# What the exercise asks
Please give nothing except the number of lines in the records below that include the word "unit".

# Dataset records

(* ===== verification/KvState.v ===== *)
(** Saving and restoring the KV cache ([state_write], [state_read] and their
    parts in src/llama-kv-cache.cpp, the buffer reader of src/llama-context.cpp).

    The saved state is a list of bytes. A layer keeps its keys and values as
    bytes per stream; row and element sizes and type codes come from ggml and are
    fields of the layer. *)
From S2P Require Import Prelude KvCells Batch KvCache KvSlot.

(** ** Bytes *)
Fixpoint le (n : nat) (x : Z) : list Z :=
  match n with 0 => [] | S n => (x mod 256)%Z :: le n (x / 256)%Z end.
Fixpoint unle (l : list Z) : Z := match l with [] => 0%Z | b :: l => (b + 256 * unle l)%Z end.

Definition put_u32 (x : Z) : list Z := le 4 x.
Definition put_i32 (x : Z) : list Z := le 4 (u32 x).
Definition put_u64 (x : Z) : list Z := le 8 x.

(** a reader takes its bytes from the front of the buffer *)
Definition io_read (n : nat) (io : list Z) : res (list Z * list Z) :=
  if decide (n ≤ length io) then Ok (take n io, drop n io) else Err Throw.
Definition get_u32 (io : list Z) : res (Z * list Z) := r ← io_read 4 io; Ok (unle r.1, r.2).
Definition get_i32 (io : list Z) : res (Z * list Z) := r ← io_read 4 io; Ok (i32_of_u32 (unle r.1), r.2).
Definition get_u64 (io : list Z) : res (Z * list Z) := r ← io_read 8 io; Ok (unle r.1, r.2).

(** ** Tensors *)
Record kv_layer := KvLayer {
  k_type     : Z;
  k_size_row : nat;
  k_stream   : list (list Z);
  v_type     : Z;
  v_size_row : nat;
  v_size_el  : nat;
  v_gqa      : nat;
  v_stream   : option (list (list Z))
}.

Record kv_state := KvState { st_kv : kv_cache; st_layers : list kv_layer }.

(** ggml_backend_tensor_get / ggml_backend_tensor_set on the bytes of a tensor *)
Definition tensor_get (t : list Z) (offs n : nat) : res (list Z) :=
  ggml_assert (bool_decide (offs + n ≤ length t));; Ok (take n (drop offs t)).
Definition tensor_set (t : list Z) (b : list Z) (offs : nat) : res (list Z) :=
  ggml_assert (bool_decide (offs + length b ≤ length t));;
  Ok (take offs t ++ b ++ drop (offs + length b) t).

(** ** Writing *)

(** the cells to save *)
Definition wanted (c : llama_kv_cells) (seq_id : Z) (i : nat) : res bool :=
  e ← is_empty c i;
  if e : bool then Ok false
  else if decide (seq_id = -1)%Z then Ok true else seq_has c i seq_id.

(** the ranges of consecutive cells; [begin] is the open range, or the size *)
Record range_state := RangeState { rs_ranges : list (nat * nat); rs_begin : nat; rs_count : nat }.

(** one cell of [n], which is to be saved or not *)
Definition range_push (n : nat) (w : bool) (st : range_state) (i : nat) : range_state :=
  if w then RangeState (rs_ranges st) (if decide (rs_begin st = n) then i else rs_begin st) (S (rs_count st))
  else if decide (rs_begin st = n) then st
  else RangeState (rs_ranges st ++ [(rs_begin st, i)]) n (rs_count st).

(** the last range, and the debug check of the number of cells *)
Definition range_close (n : nat) (st : range_state) : res (list (nat * nat) * nat) :=
  let cr := if decide (rs_begin st = n) then rs_ranges st else rs_ranges st ++ [(rs_begin st, n)] in
  ggml_assert (bool_decide (rs_count st = sum_list_with (λ r, r.2 - r.1) cr));;
  Ok (cr, rs_count st).

Definition range_step (c : llama_kv_cells) (seq_id : Z) (st : range_state) (i : nat) : res range_state :=
  w ← wanted c seq_id i; Ok (range_push (size c) w st i).

Definition cell_ranges (c : llama_kv_cells) (seq_id : Z) : res (list (nat * nat) * nat) :=
  st ← foldM (range_step c seq_id) (RangeState [] (size c) 0) (seq 0 (size c));
  range_close (size c) st.

(** for (i = range.first; i < range.second; ++i) *)
Definition range_cells (r : nat * nat) : list nat := seq r.1 (r.2 - r.1).

Definition write_cell_meta (kv : kv_cache) (c : llama_kv_cells) (seq_id : Z) (i : nat) : res (list Z) :=
  ids ← foldM (λ l cur,
    if decide (Z.of_nat cur = seq_id ∨ seq_id = -1)%Z then
      h ← seq_has c i (Z.of_nat cur); Ok (if h : bool then l ++ [Z.of_nat cur] else l)
    else Ok l) [] (seq 0 (kv_n_seq_max (par kv)));
  p ← pos_get c i;
  e ← (if decide (1 < kv_n_pos (par kv)) then e ← ext_get c i; Ok (put_i32 (ext_x e) ++ put_i32 (ext_y e)) else Ok []);
  Ok (put_i32 p ++ put_u32 (Z.of_nat (length ids)) ++ e ++ concat (put_i32 <$> ids)).

Definition state_write_meta (kv : kv_cache) (c : llama_kv_cells) (cr : list (nat * nat)) (seq_id : Z) : res (list Z) :=
  foldM (λ io r, foldM (λ io i, b ← write_cell_meta kv c seq_id i; Ok (io ++ b)) io (range_cells r)) [] cr.

(** the rows of [sz] bytes of all ranges; [off] is the byte offset of a cell *)
Definition write_rows (t : list Z) (off : nat → nat) (sz : nat) (cr : list (nat * nat)) (io : list Z) : res (list Z) :=
  foldM (λ io r, b ← tensor_get t (off r.1) ((r.2 - r.1) * sz); Ok (io ++ b)) io cr.

Definition write_k (s : nat) (cr : list (nat * nat)) (io : list Z) (l : kv_layer) : res (list Z) :=
  k ← vget (k_stream l) s;
  write_rows k (λ i, i * k_size_row l) (k_size_row l) cr
    (io ++ put_i32 (k_type l) ++ put_u64 (Z.of_nat (k_size_row l))).

Definition write_v (s : nat) (cr : list (nat * nat)) (io : list Z) (l : kv_layer) : res (list Z) :=
  match v_stream l with
  | None => Ok io
  | Some vs =>
      v ← vget vs s;
      write_rows v (λ i, i * v_size_row l) (v_size_row l) cr
        (io ++ put_i32 (v_type l) ++ put_u64 (Z.of_nat (v_size_row l)))
  end.

(** (range.first + j * kv_size) * v_size_el, all of it in uint32_t *)
Definition v_src_offset (kv_size el j i : nat) : nat :=
  Z.to_nat (u32 (u32 (Z.of_nat i + u32 (Z.of_nat j * Z.of_nat kv_size)) * Z.of_nat el)).

Definition write_v_trans (s kv_size : nat) (cr : list (nat * nat)) (io : list Z) (l : kv_layer) : res (list Z) :=
  match v_stream l with
  | None => Ok io
  | Some vs =>
      v ← vget vs s;
      foldM (λ io j, write_rows v (v_src_offset kv_size (v_size_el l) j) (v_size_el l) cr io)
        (io ++ put_i32 (v_type l) ++ put_u32 (Z.of_nat (v_size_el l)) ++ put_u32 (Z.of_nat (v_gqa l)))
        (seq 0 (v_gqa l))
  end.

Definition state_write_data (st : kv_state) (c : llama_kv_cells) (s : nat) (cr : list (nat * nat)) : res (list Z) :=
  let tr := v_trans (par (st_kv st)) in
  let io := put_u32 (if tr then 1 else 0) ++ put_u32 (Z.of_nat (length (st_layers st))) in
  io ← foldM (write_k s cr) io (st_layers st);
  foldM (if tr then write_v_trans s (size c) cr else write_v s cr) io (st_layers st).

Definition state_write (st : kv_state) (seq_id : Z) : res (list Z) :=
  let kv := st_kv st in
  foldM (λ io s,
    c ← vget (v_cells kv) s;
    r ← cell_ranges c seq_id;
    let io := io ++ put_u32 (Z.of_nat r.2) in
    if decide (r.2 = 0) then Ok io else
    m ← state_write_meta kv c r.1 seq_id;
    d ← state_write_data st c s r.1;
    Ok (io ++ m ++ d)) (put_u32 (Z.of_nat (n_stream (par kv)))) (seq 0 (n_stream (par kv))).

(** ** Reading *)

(** Reading continues, or stops because [state_read_meta] or [state_read_data]
    returned false (with the state at that point). *)
Inductive outcome (A : Type) := Going (a : A) | Failed.
Arguments Going {A} a.
Arguments Failed {A}.

(** one token of a saved sequence *)
Definition read_seq_cell (npos : nat) (dest : Z) (st : outcome (llama_ubatch * list Z)) (i : nat) :
    res (outcome (llama_ubatch * list Z)) :=
  match st with
  | Failed => Ok Failed
  | Going (u, io) =>
      p ← get_i32 io;
      m ← get_u32 p.2;
      if decide (m.1 ≠ 1)%Z then Ok Failed else
      e ← (if decide (1 < npos) then
             x ← get_i32 m.2; y ← get_i32 x.2;
             ps ← vset (u_pos u) (i + n_tokens u) y.1;
             ps ← vset ps (i + n_tokens u * 2) x.1;
             Ok (ps, y.2)
           else Ok (u_pos u, m.2));
      q ← get_i32 e.2;
      ps ← vset e.1 i p.1;
      ns ← vset (u_n_seq_id u) i m.1;
      ids ← vset (u_seq_id u) i [dest];
      Ok (Going (UBatch (equal_seqs u) (n_tokens u) (n_seq_tokens u) (n_seqs u) (n_seqs_unq u) (n_pos u) (u_token u)
                  (u_embd u) ps ns ids (u_seq_id_unq u) (u_seq_idx u) (u_output u), q.2))
  end.

(** the tokens of a saved sequence, as a micro-batch *)
Definition read_seq_ubatch (npos n : nat) (dest : Z) (io : list Z) : res (outcome (llama_ubatch * list Z)) :=
  r ← ubatch_reserve (allocr_new npos) n 1;
  unq ← vset (u_seq_id_unq r.2) 0 dest;
  let u := r.2 in
  foldM (read_seq_cell npos dest)
    (Going (UBatch (equal_seqs u) (n_tokens u) (n_seq_tokens u) (n_seqs u) (n_seqs_unq u) (n_pos u) (u_token u)
       (u_embd u) (u_pos u) (u_n_seq_id u) (u_seq_id u) unq (u_seq_idx u) (u_output u), io)) (seq 0 n).

(** the checks after [apply_ubatch] *)
Definition check_restored (kv : kv_cache) (strm0 : nat) (si : slot_info) (u : llama_ubatch) (n : nat) (dest : Z) : res unit :=
  ggml_assert (bool_decide (si_n_stream si = 1));;
  row ← vget (idxs si) 0;
  ggml_assert (bool_decide (length row = n));;
  c ← vget (v_cells kv) strm0;
  foldM (λ (_ : unit) i,
    j ← vget row i;
    p ← pos_get c j;
    p' ← vget (u_pos u) i;
    ggml_assert (bool_decide (p = p'));;
    h ← seq_has c j dest;
    ggml_assert h) tt (seq 0 n).

Definition read_meta_seq (kv : kv_cache) (strm0 n : nat) (dest : Z) (io : list Z) :
    res (kv_cache * outcome (slot_info * list Z)) :=
  r ← KvCache.seq_rm kv dest (-1) (-1);
  let kv := r.1 in
  o ← read_seq_ubatch (kv_n_pos (par kv)) n dest io;
  match o with
  | Failed => Ok (kv, Failed)
  | Going (u, io) =>
      si ← find_slot kv u false;
      if si_empty si then Ok (kv, Failed) else
      kv ← apply_ubatch kv si u;
      check_restored kv strm0 si u n dest;;
      Ok (kv, Going (si, io))
  end.

(** cells.seq_add(i, seq_id) for the saved sequences *)
Definition read_cell_seq (n_max : nat) (i : nat) (st : llama_kv_cells * outcome (list Z)) (_j : nat) :
    res (llama_kv_cells * outcome (list Z)) :=
  match st with
  | (c, Failed) => Ok (c, Failed)
  | (c, Going io) =>
      q ← get_i32 io;
      if decide (q.1 < 0 ∨ Z.of_nat n_max ≤ q.1)%Z then Ok (c, Failed) else
      c ← KvCells.seq_add c i q.1;
      Ok (c, Going q.2)
  end.

Definition read_cell (n_max : nat) (st : llama_kv_cells * outcome (list Z)) (i : nat) :
    res (llama_kv_cells * outcome (list Z)) :=
  match st with
  | (c, Failed) => Ok (c, Failed)
  | (c, Going io) =>
      p ← get_i32 io;
      m ← get_u32 p.2;
      c ← pos_set c i p.1;
      foldM (read_cell_seq n_max i) (c, Going m.2) (seq 0 (Z.to_nat m.1))
  end.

# Result of this task
2